If Israel agrees to anything in exchange for hostages, this means that taking Israelis hostage is profitable, and therefore they will be taken again—including abroad.
In its time, Israel did everything possible (including the Operation Entebbe, in which Yonatan Netanyahu was killed) in order not to comply with the demands of hostage-takers, and for a long period put an end to the practice of targeted hostage-taking.
Gilad Shalit was captured by chance. This was not a targeted seizure. But the Shalit deal showed that Israel’s position had changed. And the enemies decided that it was possible to continue pressing Israel in this way. If Israel continues to make concessions in exchange for hostages, new hostages will be seized—ever more and more.
The only reasonable course now is: after the return of the hostages, to declare that the deal concluded for the release of the hostages is void and does not bind Israel to anything, and, accordingly, after the hostages are released, to continue hostilities until the full capitulation of Gaza.
This is a fully lawful position, including in accordance with the rule in Article 52 of the Vienna Convention on the Law of Treaties —as reflecting a general legal principle. I wrote about this in greater detail in the article “Как следует действовать дальше” (“How We Should Proceed”) on the Channel 9 website, 2025-01-20
The formal capitulation of Gaza, with Hamas acknowledging defeat, is a path to peace, whereas receiving the Nobel Peace Prize is not a path to peace. As we recall, in 1994 the Nobel Peace Prize was already awarded with the wording “for their efforts to achieve peace in the Middle East.”
(b)
What the Government of Israel does not yet understand is this: when signing any documents aimed at resolving the conflict—whether signing instruments of capitulation with enemies or agreements with partners—the first clauses should be ideological theses. Ideology legitimizes the narrative, and the narrative shapes what is perceived as the operative norm.

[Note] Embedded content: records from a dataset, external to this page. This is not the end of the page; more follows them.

(** One element of the path, on the stack of the elements written so far: an
    empty element and "." are skipped; ".." removes the last element unless
    that is itself a "..", and disappears at the root. *)
Definition clean_step (rooted : bool) (stack : list string) (c : string) : list string :=
  if bool_decide (c = "") || bool_decide (c = ".") then stack
  else if bool_decide (c = "..") then
    match stack with
    | top :: rest => if bool_decide (top = "..") then ".." :: stack else rest
    | [] => if rooted then [] else [".."]
    end
  else c :: stack.

Definition clean_from (rooted : bool) (l : list string) (cs : list string) : list string :=
  rev (foldl (clean_step rooted) (rev l) cs).

(** The components of the cleaned path. *)
Definition components (s : string) : list string :=
  clean_from (IsAbs s) [] (Split slash s).

(** A path with the given components. *)
Definition render (rooted : bool) (l : list string) : string :=
  if rooted then "/" +:+ Join "/" l
  else match l with [] => "." | _ => Join "/" l end.

(** [filepath.Clean] *)
Definition Clean (s : string) : string := render (IsAbs s) (components s).

(** [filepath.Join]: leading empty elements are dropped. *)
Fixpoint path_Join (l : list string) : string :=
  match l with
  | [] => ""
  | e :: l' => if bool_decide (e = "") then path_Join l' else Clean (Join "/" l)
  end.

(** The text up to and including the last slash. *)
Fixpoint upto_slash (s : string) : string :=
  match s with
  | EmptyString => ""
  | String a s' => if bool_decide (a = slash) || contains_char slash s' then String a (upto_slash s') else ""
  end.

(** [filepath.Dir] *)
Definition Dir (s : string) : string := Clean (upto_slash s).

(** The common prefix of two lists is dropped from both. *)
Fixpoint strip_common (b t : list string) : list string * list string :=
  match b, t with
  | x :: b', y :: t' => if bool_decide (x = y) then strip_common b' t' else (b, t)
  | _, _ => (b, t)
  end.

(** [filepath.Rel(basepath, targpath)] *)
Definition Rel (basepath targpath : string) : option string :=
  let base := Clean basepath in
  let targ := Clean targpath in
  if bool_decide (targ = base) then Some "."
  else if negb (Bool.eqb (IsAbs base) (IsAbs targ)) then None
  else
    let tc := if bool_decide (targ = ".") then ["."] else components targ in
    let '(b, t) := strip_common (components base) tc in
    if bool_decide (head b = Some "..") then None
    else Some (Join "/" (((λ _, "..") <$> b) ++ t)).

(** The check that the hostpath driver and the file API of the agent make on a
    relative path: [rel == ".." || strings.HasPrefix(rel, "../")]. *)
Definition escapes (rel : string) : bool := bool_decide (rel = "..") || HasPrefix rel "../".

(** ** Components of a cleaned path *)

(** A word that can be a component: not empty, no slash, not a dot. *)
Definition word (c : string) : Prop :=
  c ≠ "" ∧ c ≠ "." ∧ contains_char slash c = false.

Definition plain (c : string) : Prop := word c ∧ c ≠ "..".

#[export] Instance word_decision c : Decision (word c).
Proof. unfold word. apply _. Defined.
#[export] Instance plain_decision c : Decision (plain c).
Proof. unfold plain. apply _. Defined.

(** Components of a cleaned path: words, and ".." only in front of a path that
    is not rooted. *)
Definition normal (rooted : bool) (l : list string) : Prop :=
  ∃ n k, l = replicate n ".." ++ k ∧ Forall plain k ∧ (rooted = true → n = 0%nat).

Lemma normal_nil r : normal r [].
Proof. exists 0%nat, []. repeat split; constructor. Qed.

Lemma normal_words r l : normal r l → Forall word l.
Proof.
  intros (n & k & -> & Hk & _). apply Forall_app. split.
  - by apply Forall_replicate.
  - eapply Forall_impl; [done|]. by intros x [].
Qed.

Lemma replicate_snoc {A} n (x : A) : replicate n x ++ [x] = replicate (S n) x.
Proof. induction n as [|n IH]; [done|]. simpl. f_equal. apply IH. Qed.

Lemma clean_step_normal r l c :
  contains_char slash c = false → normal r l → normal r (rev (clean_step r (rev l) c)).
Proof.
  intros Hc (n & k & -> & Hk & Hn). unfold clean_step.
  destruct (bool_decide (c = "") || bool_decide (c = ".")) eqn:E; [rewrite rev_involutive; by exists n, k|].
  apply orb_false_elim in E as [H1%bool_decide_eq_false H2%bool_decide_eq_false].
  case_bool_decide; subst.
  - destruct k as [|x k _] using rev_ind.
    + rewrite app_nil_r. destruct n as [|n].
      * simpl. destruct r; [exists 0%nat, []; split; [done|]; by split|]. by exists 1%nat, [].
      * rewrite <- (replicate_snoc n ".."), rev_app_distr. simpl.
        rewrite rev_involutive, !replicate_snoc.
        exists (S (S n)), []. rewrite app_nil_r. repeat split; [constructor|].
        intros Hr; by apply Hn in Hr.
    + apply Forall_app in Hk as [Hk [Hx _]%Forall_cons].
      rewrite app_assoc, rev_app_distr. simpl. rewrite bool_decide_eq_false_2 by apply Hx.
      rewrite rev_involutive. by exists n, k.
  - simpl. rewrite rev_involutive. exists n, (k ++ [c]). rewrite app_assoc. split; [done|].
    split; [|done]. apply Forall_app. split; [done|]. by repeat constructor.
Qed.

Lemma clean_from_nil r l : clean_from r l [] = l.
Proof. unfold clean_from. apply rev_involutive. Qed.

Lemma clean_from_cons r l c cs :
  clean_from r l (c :: cs) = clean_from r (rev (clean_step r (rev l) c)) cs.
Proof. unfold clean_from. simpl. by rewrite rev_involutive. Qed.

Lemma clean_from_app r l cs ds : clean_from r l (cs ++ ds) = clean_from r (clean_from r l cs) ds.
Proof. unfold clean_from. by rewrite foldl_app, rev_involutive. Qed.

Lemma clean_from_normal r l cs :
  Forall (λ c, contains_char slash c = false) cs → normal r l → normal r (clean_from r l cs).
Proof.
  intros Hcs. revert l. induction Hcs as [|c cs Hc Hcs IH]; intros l Hl; [by rewrite clean_from_nil|].
  rewrite clean_from_cons. by apply IH, clean_step_normal.
Qed.

Lemma components_normal s : normal (IsAbs s) (components s).
Proof. apply clean_from_normal; [apply Split_no_sep|apply normal_nil]. Qed.

(** Words in front of nothing to remove are kept as they are. *)
Lemma clean_step_plain r l c : plain c → rev (clean_step r (rev l) c) = l ++ [c].
Proof.
  intros ((H1 & H2 & _) & H3). unfold clean_step.
  rewrite !bool_decide_eq_false_2 by done. simpl. by rewrite rev_involutive.
Qed.

Lemma clean_from_plain r l cs : Forall plain cs → clean_from r l cs = l ++ cs.
Proof.
  intros Hcs. revert l. induction Hcs as [|c cs Hc Hcs IH]; intros l.
  - by rewrite clean_from_nil, app_nil_r.
  - rewrite clean_from_cons, clean_step_plain, IH by done. by rewrite <- app_assoc.
Qed.

Lemma clean_from_dotdots n : clean_from false [] (replicate n "..") = replicate n "..".
Proof.
  induction n as [|n IH]; [done|]. rewrite <- replicate_snoc, clean_from_app, IH, clean_from_cons, clean_from_nil.
  destruct n as [|n]; [done|]. rewrite <- (replicate_snoc n ".."), rev_app_distr. simpl.
  by rewrite rev_involutive.
Qed.

(** Cleaning normal components changes nothing. *)
Lemma clean_from_id r l : normal r l → clean_from r [] l = l.
Proof.
  intros (n & k & -> & Hk & Hn). rewrite clean_from_app.
  assert (clean_from r [] (replicate n "..") = replicate n "..") as ->.
  { destruct r; [by rewrite Hn|apply clean_from_dotdots]. }
  by apply clean_from_plain.
Qed.

Lemma clean_from_skip r l c cs : c = "" ∨ c = "." → clean_from r l (c :: cs) = clean_from r l cs.
Proof.
  intros Hc. rewrite clean_from_cons. unfold clean_step.
  destruct Hc as [-> | ->]; simpl; by rewrite rev_involutive.
Qed.

(** ".." removes a plain name. *)
Lemma clean_from_dotdot r l x cs : plain x → clean_from r (l ++ [x]) (".." :: cs) = clean_from r l cs.
Proof.
  intros [_ Hx]. rewrite clean_from_cons, rev_app_distr. unfold clean_step. simpl.
  rewrite bool_decide_eq_false_2 by done. by rewrite rev_involutive.
Qed.

(** The components of an absolute path are plain names. *)
Lemma components_plain s : IsAbs s = true → Forall plain (components s).
Proof.
  intros Ha. destruct (components_normal s) as (n & k & -> & Hk & Hn). by rewrite (Hn Ha).
Qed.

(** ** Rendering *)

Lemma IsAbs_cons a s : IsAbs (String a s) = bool_decide (a = slash).
Proof.
  unfold IsAbs, HasPrefix. cbn -[ascii_dec]. destruct (ascii_dec _ a) as [<-|].
  - rewrite bool_decide_eq_true_2 by done. by destruct s.
  - by rewrite bool_decide_eq_false_2 by done.
Qed.

Lemma IsAbs_app s t : s ≠ "" → IsAbs (s +:+ t) = IsAbs s.
Proof. destruct s as [|a s]; [done|]. intros _. by rewrite string_app_cons, !IsAbs_cons. Qed.

Lemma IsAbs_word c : contains_char slash c = false → IsAbs c = false.
Proof. destruct c as [|a c]; [done|]; simpl. intros [H _]%orb_false_elim. by rewrite IsAbs_cons. Qed.

Lemma IsAbs_render r l : Forall word l → IsAbs (render r l) = r.
Proof.
  intros Hl. destruct r; unfold render; [by rewrite IsAbs_app|].
  destruct l as [|c l]; [done|]. inv Hl as [|?? (Hn & _ & Hc)].
  destruct l; [by apply IsAbs_word|]. rewrite Join_cons by done.
  rewrite IsAbs_app by done. by apply IsAbs_word.
Qed.

Lemma Split_render r l :
  Forall word l → l ≠ [] → Split slash (render r l) = (if r then [""%string] else []) ++ l.
Proof.
  intros Hl Hne. assert (Split slash (Join "/" l) = l) as Hs.
  { apply (Split_Join slash); [done|]. eapply Forall_impl; [done|]. by intros x (_ & _ & ?). }
  unfold render. destruct r.
  - change ("/" +:+ Join "/" l) with ("" +:+ String slash (Join "/" l)).
    by rewrite Split_app, Hs.
  - destruct l; [done|]. apply Hs.
Qed.

(** A rendered path parses back to its components. *)
Lemma components_render r l : normal r l → components (render r l) = l.
Proof.
  intros Hl. pose proof (normal_words _ _ Hl) as Hw.
  unfold components. rewrite IsAbs_render by done.
  destruct l as [|c l]; [by destruct r|].
  rewrite Split_render by done. destruct r; simpl app; [rewrite clean_from_skip by auto|]; by apply clean_from_id.
Qed.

Our adversaries, however, understand this very well. The most cardinal error of Oslo was that the preamble to the Oslo II Agreement affirmed that there exists a “Palestinian people” and that the PLO is its representative.
And now any document aimed at achieving peace must begin with the statement and acknowledgment that the “Palestinian people” is an invention, and that the Arabs residing in Palestine do not possess a right to self-determination separate from the right of the Arab people as a whole.

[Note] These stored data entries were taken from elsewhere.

Lemma files_write_ok volumesDir r s rep s' :
  files_write volumesDir r s = (rep, s') → rp_Status rep = StatusNoContent →
  ∃ full s1, requested_file volumesDir r = Some full ∧
    os_WriteFile full (hb_bytes (r_Body r)) s1 = (inr (), s') ∧
    bytes_len (hb_bytes (r_Body r)) ≤ maxFileWriteBytes ∧ hb_err (r_Body r) = None.
Proof.
  unfold files_write. case_match; [by intros; simplify_eq|].
  destruct (requested_file volumesDir r) as [full|]; [|by intros; simplify_eq].
  destruct (ReadAll_limit _ _) as [e|body] eqn:Hb; [by intros; simplify_eq|].
  destruct (Z.ltb_spec maxFileWriteBytes (bytes_len body)); [by intros; simplify_eq|].
  apply ReadAll_limit_short in Hb as [-> He]; [|lia].
  destruct (os_MkdirAll _ s) as [[?|?] s1]; [by intros; simplify_eq|].
  destruct (os_WriteFile _ _ s1) as [[?|[]] s2] eqn:Hw; intros Heq Hst; simplify_eq. eauto 10.
Qed.

Lemma requested_file_as_method volumesDir r m b :
  requested_file volumesDir (as_method m b r) = requested_file volumesDir r.
Proof. done. Qed.

Lemma files_delete_ok volumesDir r s rep s' :
  files_delete volumesDir r s = (rep, s') → rp_Status rep = StatusNoContent →
  ∃ full s1, requested_file volumesDir r = Some full ∧ os_Remove full s1 = (inr (), s').
Proof.
  unfold files_delete. case_match; [by intros; simplify_eq|].
  destruct (requested_file volumesDir r) as [full|]; [|by intros; simplify_eq].
  destruct (os_Stat full s) as [[e|info] s1]; [case_match; by intros; simplify_eq|].
  case_match; [by intros; simplify_eq|].
  destruct (os_Remove full s1) as [[e|[]] s2] eqn:Hrm; intros Heq Hst; simplify_eq. eauto.
Qed.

In order for the text of a document to have a real effect, it is necessary to understand the other side’s frame of reference. For Arabs and for the majority of Muslims, international law is secondary to religious sources.

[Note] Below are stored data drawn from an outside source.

(* ===== verification/Federation.v ===== *)
(** * Federation: remote clusters

    internal/federation/registry.go and apiserver/federation_service.go.  The
    service keeps the clusters and their connections under its own mutex, the
    registry keeps the connections to ask under another; registering and
    unregistering each take both, one after the other.  The two critical
    sections are separate steps here: run one after the other they keep the maps
    in agreement, interleaved they do not.  Enrolling, dialling and the answers
    of the remote clusters are arguments. *)

From stdpp Require Import gmap strings list fin_maps.
From Stdlib Require Import ZArith Lia.
From S2P Require Import Prelude Api.

(** A gRPC connection, by its number. *)
Abbreviation conn := nat.

Record RemoteCluster := MkRemoteCluster { rc_Name : string; rc_ApiAddr : string }.

(** The registry, the maps of the service, the connections that were closed,
    and the number of connections opened so far. *)
Record fed_state := MkFed {
  f_registry : gmap string conn;
  f_clusters : gmap string RemoteCluster;
  f_conns : gmap string conn;
  f_closed : gset conn;
  f_opened : nat;
}.

(** NewRegistry and NewFederationService *)
Definition NewFederation : fed_state := MkFed ∅ ∅ ∅ ∅ 0.

(** ** The registry *)

Definition Register (name : string) (c : conn) (s : fed_state) : fed_state :=
  MkFed (<[name := c]> (f_registry s)) (f_clusters s) (f_conns s) (f_closed s) (f_opened s).

Definition Unregister (name : string) (s : fed_state) : fed_state :=
  MkFed (delete name (f_registry s)) (f_clusters s) (f_conns s) (f_closed s) (f_opened s).

Definition Clusters {Sh : Shuffle} (n : nat) (s : fed_state) : list string :=
  shuffle n (map_to_list (f_registry s)).*1.

Record ClusterPods := MkClusterPods { cp_Cluster : string; cp_Items : list Pod; cp_Err : option error }.
Definition ClusterPods_zero : ClusterPods := MkClusterPods "" [] None.

(** What one goroutine of ListPodsAll writes. *)
Definition fetch (ListPods : conn → string → error + list Pod) (namespace : string) (nc : string * conn) : ClusterPods :=
  match ListPods nc.2 namespace with
  | inl e => MkClusterPods nc.1 [] (Some e)
  | inr items => MkClusterPods nc.1 items None
  end.

(** ListPodsAll: the goroutine [i] writes the slot [i]; they finish in the order
    [finish].  [n] is the map iteration that numbers them. *)
Definition ListPodsAll {Sh : Shuffle} (n : nat) (ListPods : conn → string → error + list Pod) (namespace : string)
    (finish : list nat) (s : fed_state) : list ClusterPods :=
  let conns := shuffle n (map_to_list (f_registry s)) in
  foldl (λ results i,
      match conns !! i with
      | Some nc => <[i := fetch ListPods namespace nc]> results
      | None => results
      end)
    (replicate (length conns) ClusterPods_zero) finish.

(** ** The service *)

(** The first critical section of RegisterCluster: a connection that was there
    is closed, cluster and connection are recorded. *)
Definition record_cluster (name addr : string) (c : conn) (s : fed_state) : fed_state :=
  MkFed (f_registry s) (<[name := MkRemoteCluster name addr]> (f_clusters s)) (<[name := c]> (f_conns s))
    (match f_conns s !! name with Some old => {[ old ]} ∪ f_closed s | None => f_closed s end) (f_opened s).

(** grpc.NewClient: a new connection. *)
Definition open_conn (s : fed_state) : conn * fed_state :=
  (f_opened s, MkFed (f_registry s) (f_clusters s) (f_conns s) (f_closed s) (S (f_opened s))).

(** The second critical section of UnregisterCluster. *)
Definition forget_cluster (name : string) (s : fed_state) : fed_state :=
  MkFed (f_registry s) (delete name (f_clusters s)) (delete name (f_conns s))
    (match f_conns s !! name with Some c => {[ c ]} ∪ f_closed s | None => f_closed s end) (f_opened s).

(** RegisterCluster; [enroll], [selfID] and [dial] are the outcomes of the
    enrolment, of reading the identity and of creating the client. *)
Definition RegisterCluster (enroll selfID dial : result unit) (name addr token : string) (s : fed_state)
    : result RemoteCluster * fed_state :=
  if bool_decide (name = "") || bool_decide (addr = "") || bool_decide (token = "") then
    (Err (Status InvalidArgument "name, api_addr, and join_token are required"), s)
  else
  match enroll with
  | Panic => (Panic, s)
  | Err _ => (Err (Status PermissionDenied "enroll with remote cluster"), s)
  | Ok _ =>
    match selfID with
    | Panic => (Panic, s)
    | Err _ => (Err (Status Internal "read enrolled identity"), s)
    | Ok _ =>
      match dial with
      | Panic => (Panic, s)
      | Err _ => (Err (Status Internal "dial remote cluster"), s)
      | Ok _ =>
        let '(c, s) := open_conn s in
        (Ok (MkRemoteCluster name addr), Register name c (record_cluster name addr c s))
      end
    end
  end.

Definition UnregisterCluster (name : string) (s : fed_state) : fed_state :=
  forget_cluster name (Unregister name s).

Definition ListClusters {Sh : Shuffle} (n : nat) (s : fed_state) : list RemoteCluster :=
  shuffle n (map_to_list (f_clusters s)).*2.

Record FederatedPods := MkFederatedPods { fp_Cluster : string; fp_Items : list Pod; fp_Error : string }.

Definition ListFederatedPods {Sh : Shuffle} (error_text : error → string) (n : nat)
    (ListPods : conn → string → error + list Pod) (namespace : string) (finish : list nat) (s : fed_state)
    : list FederatedPods :=
  (λ r : ClusterPods, MkFederatedPods (cp_Cluster r) (cp_Items r) (match cp_Err r with Some e => error_text e | None => "" end))
    <$> ListPodsAll n ListPods namespace finish s.

(** ** One operation at a time *)

Inductive seq_step : fed_state → fed_state → Prop :=
  | seq_register enroll selfID dial name addr token s r s' :
      RegisterCluster enroll selfID dial name addr token s = (r, s') → seq_step s s'
  | seq_unregister name s : seq_step s (UnregisterCluster name s).

(** The registry and the service know the same clusters by the same
    connections, these are open, and every other connection ever opened has
    been closed. *)
Record agrees (s : fed_state) : Prop := {
  a_registry : f_registry s = f_conns s;
  a_clusters : dom (f_clusters s) = dom (f_conns s);
  a_names : ∀ n rc, f_clusters s !! n = Some rc → rc_Name rc = n;
  a_open : ∀ n c, f_conns s !! n = Some c → (c ∉ f_closed s) ∧ (c < f_opened s)%nat;
  a_inj : ∀ n n' c, f_conns s !! n = Some c → f_conns s !! n' = Some c → n = n';
  a_closed : ∀ c, c ∈ f_closed s → (c < f_opened s)%nat;
  a_no_leak : ∀ c, (c < f_opened s)%nat → c ∈ f_closed s ∨ ∃ n, f_conns s !! n = Some c;
}.

Lemma agrees_init : agrees NewFederation.
Proof. split; simpl; intros; try done; lia. Qed.

Lemma agrees_register name addr s :
  agrees s →
  let '(c, s1) := open_conn s in agrees (Register name c (record_cluster name addr c s1)).
Proof.
  intros H. destruct H as [H1 H2 H3 H4 H5 H6 H7]. unfold open_conn.
  split; simpl.
  - by rewrite H1.
  - rewrite !dom_insert_L. by rewrite H2.
  - intros n rc [[<- <-]|[_ Hn]]%lookup_insert_Some; [done|by apply H3].
  - intros n c [[<- <-]|[Hne Hn]]%lookup_insert_Some.
    + split; [|lia]. case_match eqn:Ho; [|intros ?%H6; lia].
      intros [Hx%elem_of_singleton|Hc%H6]%elem_of_union; [|lia]. destruct (H4 _ _ Ho). lia.
    + destruct (H4 _ _ Hn). split; [|lia]. case_match eqn:Ho; [|done].
      intros [->%elem_of_singleton|?]%elem_of_union; [|done]. by apply Hne, (H5 _ _ _ Ho Hn).
  - intros n n' c [[<- <-]|[Hne Hn]]%lookup_insert_Some [[<- Hc]|[Hne' Hn']]%lookup_insert_Some; [done|..].
    + destruct (H4 _ _ Hn'). lia.
    + subst. destruct (H4 _ _ Hn). lia.
    + by eapply H5.
  - intros c. case_match eqn:Ho; [|intros ?%H6; lia].
    intros [->%elem_of_singleton|?%H6]%elem_of_union; [|lia]. destruct (H4 _ _ Ho). lia.
  - intros c Hc. destruct (decide (c = f_opened s)) as [->|Hco]; [right; exists name; by rewrite lookup_insert_eq|].
    destruct (H7 c) as [Hcl|[n Hn]]; [lia|left; case_match; set_solver|].
    destruct (decide (n = name)) as [->|Hnn]; [left; rewrite Hn; set_solver|].
    right. exists n. by rewrite lookup_insert_ne.
Qed.

Lemma agrees_unregister name s : agrees s → agrees (UnregisterCluster name s).
Proof.
  intros [H1 H2 H3 H4 H5 H6 H7]. split; simpl.
  - by rewrite H1.
  - rewrite !dom_delete_L. by rewrite H2.
  - intros n rc [_ Hn]%lookup_delete_Some. by apply H3.
  - intros n c [Hne Hn]%lookup_delete_Some. destruct (H4 _ _ Hn). split; [|done].
    case_match eqn:Ho; [|done]. intros [->%elem_of_singleton|?]%elem_of_union; [|done]. by apply Hne, (H5 _ _ _ Ho Hn).
  - intros n n' c [_ Hn]%lookup_delete_Some [_ Hn']%lookup_delete_Some. by eapply H5.
  - intros c. case_match eqn:Ho; [|apply H6].
    intros [->%elem_of_singleton|?%H6]%elem_of_union; [|done]. by destruct (H4 _ _ Ho).
  - intros c Hc. destruct (H7 c Hc) as [Hcl|[n Hn]]; [left; case_match; set_solver|].
    destruct (decide (n = name)) as [->|Hnn]; [left; rewrite Hn; set_solver|].
    right. exists n. by rewrite lookup_delete_ne.
Qed.

Lemma seq_step_agrees s s' : seq_step s s' → agrees s → agrees s'.
Proof.
  destruct 1 as [enroll selfID dial name addr token s r s' H|name s]; [|apply agrees_unregister].
  intros Ha. unfold RegisterCluster in H. case_match; [by simplify_eq|].
  pose proof (agrees_register name addr s Ha) as Hr. destruct (open_conn s) as [c s1].
  destruct enroll, selfID, dial; by simplify_eq.
Qed.

(** C31: As long as operations run one at a time, the service and the registry
    agree: the clusters that are listed are the ones that are asked for pods,
    over connections that are open, and no connection is left open that nobody
    holds. *)
Theorem federation_agrees s : rtc seq_step NewFederation s → agrees s.
Proof.
  assert (∀ s s', rtc seq_step s s' → agrees s → agrees s') as H.
  { induction 1 as [|s1 s2 s3 Hs _ IH]; [done|]. intros Ha. by apply IH, (seq_step_agrees s1). }
  intros Hs. apply (H _ _ Hs), agrees_init.
Qed.

(** ** Interleaved *)

(** What a call has still to do after its first critical section. *)
Inductive pending := PRegister (name : string) (c : conn) | PForget (name : string).

(** The steps of calls that run at the same time. *)
Inductive par_step : fed_state * list pending → fed_state * list pending → Prop :=
  | par_register_begin name addr s l c s1 :
      open_conn s = (c, s1) → par_step (s, l) (record_cluster name addr c s1, l ++ [PRegister name c])
  | par_register_end name c s l l' :
      par_step (s, l ++ PRegister name c :: l') (Register name c s, l ++ l')
  | par_unregister_begin name s l : par_step (s, l) (Unregister name s, l ++ [PForget name])
  | par_unregister_end name s l l' :
      par_step (s, l ++ PForget name :: l') (forget_cluster name s, l ++ l').

(** Interleaved, they do not agree.  When a cluster is unregistered while it is
    being registered, the registry can end up with a connection that is closed,
    for a cluster that the service no longer lists: with all calls finished, it
    is still asked for its pods, and cannot answer. *)
Theorem federation_race (name addr : string) :
  ∃ s c, rtc par_step (NewFederation, []) (s, []) ∧
    f_registry s !! name = Some c ∧ c ∈ f_closed s ∧ f_clusters s !! name = None.
Proof.
  set (s1 := record_cluster name addr 0%nat (open_conn NewFederation).2).
  set (s2 := Unregister name s1). set (s3 := forget_cluster name s2). set (s4 := Register name 0%nat s3).
  exists s4, 0%nat. split; [|split; [|split]].
  - eapply rtc_l; [by apply (par_register_begin name addr NewFederation [])|]. fold s1.
    eapply rtc_l; [apply (par_unregister_begin name s1)|]. fold s2.
    eapply rtc_l; [apply (par_unregister_end name s2 [PRegister name 0%nat] [])|]. fold s3.
    apply rtc_once. apply (par_register_end name 0%nat s3 [] []).
  - apply lookup_insert_eq.
  - simpl. rewrite lookup_insert_eq. set_solver.
  - simpl. apply lookup_delete_eq.
Qed.

(** ** Asking all clusters *)

Lemma fill_slots {A B} (f : A → B) (l : list A) (finish : list nat) (init : list B) i :
  length init = length l →
  foldl (λ results i, match l !! i with Some x => <[i := f x]> results | None => results end) init finish !! i =
  if bool_decide (i ∈ finish) then f <$> l !! i else init !! i.
Proof.
  revert init. induction finish as [|j finish IH]; intros init Hlen; simpl; [done|].
  rewrite IH by (by destruct (l !! j); rewrite ?length_insert).
  destruct (decide (i ∈ finish)) as [Hi|Hi].
  { rewrite !bool_decide_eq_true_2 by (rewrite ?elem_of_cons; auto). done. }
  rewrite (bool_decide_eq_false_2 (i ∈ finish)) by done.
  destruct (decide (i = j)) as [->|Hne].
  - rewrite bool_decide_eq_true_2 by apply list_elem_of_here. destruct (l !! j) as [x|] eqn:Hj; simpl.
    + apply list_lookup_insert_eq. rewrite Hlen. by eapply lookup_lt_Some.
    + apply lookup_ge_None in Hj. apply lookup_ge_None. lia.
  - rewrite bool_decide_eq_false_2 by (rewrite elem_of_cons; tauto).
    destruct (l !! j); [by rewrite list_lookup_insert_ne|done].
Qed.

(** However the goroutines interleave, the federated listing has exactly one
    entry for each registered cluster: its pods, or the text of its error and no
    pods. *)
Theorem federated_listing_exact {Sh : Shuffle} error_text n ListPods namespace finish s :
  finish ≡ₚ seq 0 (size (f_registry s)) →
  ListFederatedPods error_text n ListPods namespace finish s ≡ₚ
  (λ '(name, c), match ListPods c namespace with
                 | inr items => MkFederatedPods name items ""
                 | inl e => MkFederatedPods name [] (error_text e)
                 end) <$> map_to_list (f_registry s).
Proof.
  intros Hf. unfold ListFederatedPods, ListPodsAll. set (conns := shuffle n (map_to_list (f_registry s))).
  assert (length conns = size (f_registry s)) as Hlen.
  { unfold conns. by rewrite shuffle_perm, length_map_to_list. }
  assert (foldl (λ results i, match conns !! i with Some nc => <[i := fetch ListPods namespace nc]> results | None => results end)
    (replicate (length conns) ClusterPods_zero) finish = fetch ListPods namespace <$> conns) as ->.
  { apply list_eq. intros i. rewrite fill_slots by by rewrite length_replicate.
    rewrite list_lookup_fmap. destruct (decide (i < length conns)%nat) as [Hi|Hi].
    - rewrite bool_decide_eq_true_2; [done|]. rewrite Hf, elem_of_seq. lia.
    - rewrite bool_decide_eq_false_2 by (rewrite Hf, elem_of_seq; lia).
      rewrite (lookup_ge_None_2 conns), (lookup_ge_None_2 (replicate _ _)); [done|rewrite length_replicate; lia|lia]. }
  rewrite <- list_fmap_compose. unfold conns. rewrite shuffle_perm. apply reflexive_eq, list_fmap_ext.
  intros i [name c] _. unfold compose, fetch. simpl. by destruct (ListPods c namespace).
Qed.

Module FederationDemo.

Definition s1 : fed_state := (RegisterCluster (Ok ()) (Ok ()) (Ok ()) "east" "10.0.0.1:6443" "t" NewFederation).2.
Definition s2 : fed_state := UnregisterCluster "east" s1.

Lemma federation_agrees_witness : agrees s2 ∧ f_conns s1 = {[ "east" := 0%nat ]}.
Proof.
  split; [|vm_compute; reflexivity]. apply federation_agrees.
  eapply rtc_l; [eapply (seq_register (Ok ()) (Ok ()) (Ok ()) "east" "10.0.0.1:6443" "t"); apply surjective_pairing|].
  apply rtc_once. apply (seq_unregister "east" s1).
Defined.

Definition answer (c : conn) (ns : string) : error + list Pod :=
  if bool_decide (c = 0%nat) then inr [Pod_zero] else inl (Errorf "unavailable").

Lemma federated_listing_exact_witness :
  ListFederatedPods (Sh := shuffle_id) (λ _, "unavailable") 0 answer "default" [0%nat] s1 ≡ₚ
  [MkFederatedPods "east" [Pod_zero] ""].
Proof. apply (federated_listing_exact (Sh := shuffle_id) (λ _, "unavailable") 0 answer "default" [0%nat] s1). reflexivity. Defined.

End FederationDemo.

Therefore, any document signed with the participation of representatives of Arab or Muslim states must contain an indication that the right of the Jewish people to the Land of Israel (also known as “Palestine”) derives not only from the norms of international law (which, for them, is of secondary importance), but—most importantly—from the Quran, with the corresponding citations (5:21, 17:104, and others). For only this is authoritative for them. And only the acknowledgment of this is the path to peace. Everything else is merely a pause for preparation for a new war.
You would be raising black wolves yourself
And teaching them wag the tail!
While having later to pay for that –
The payment you can delay!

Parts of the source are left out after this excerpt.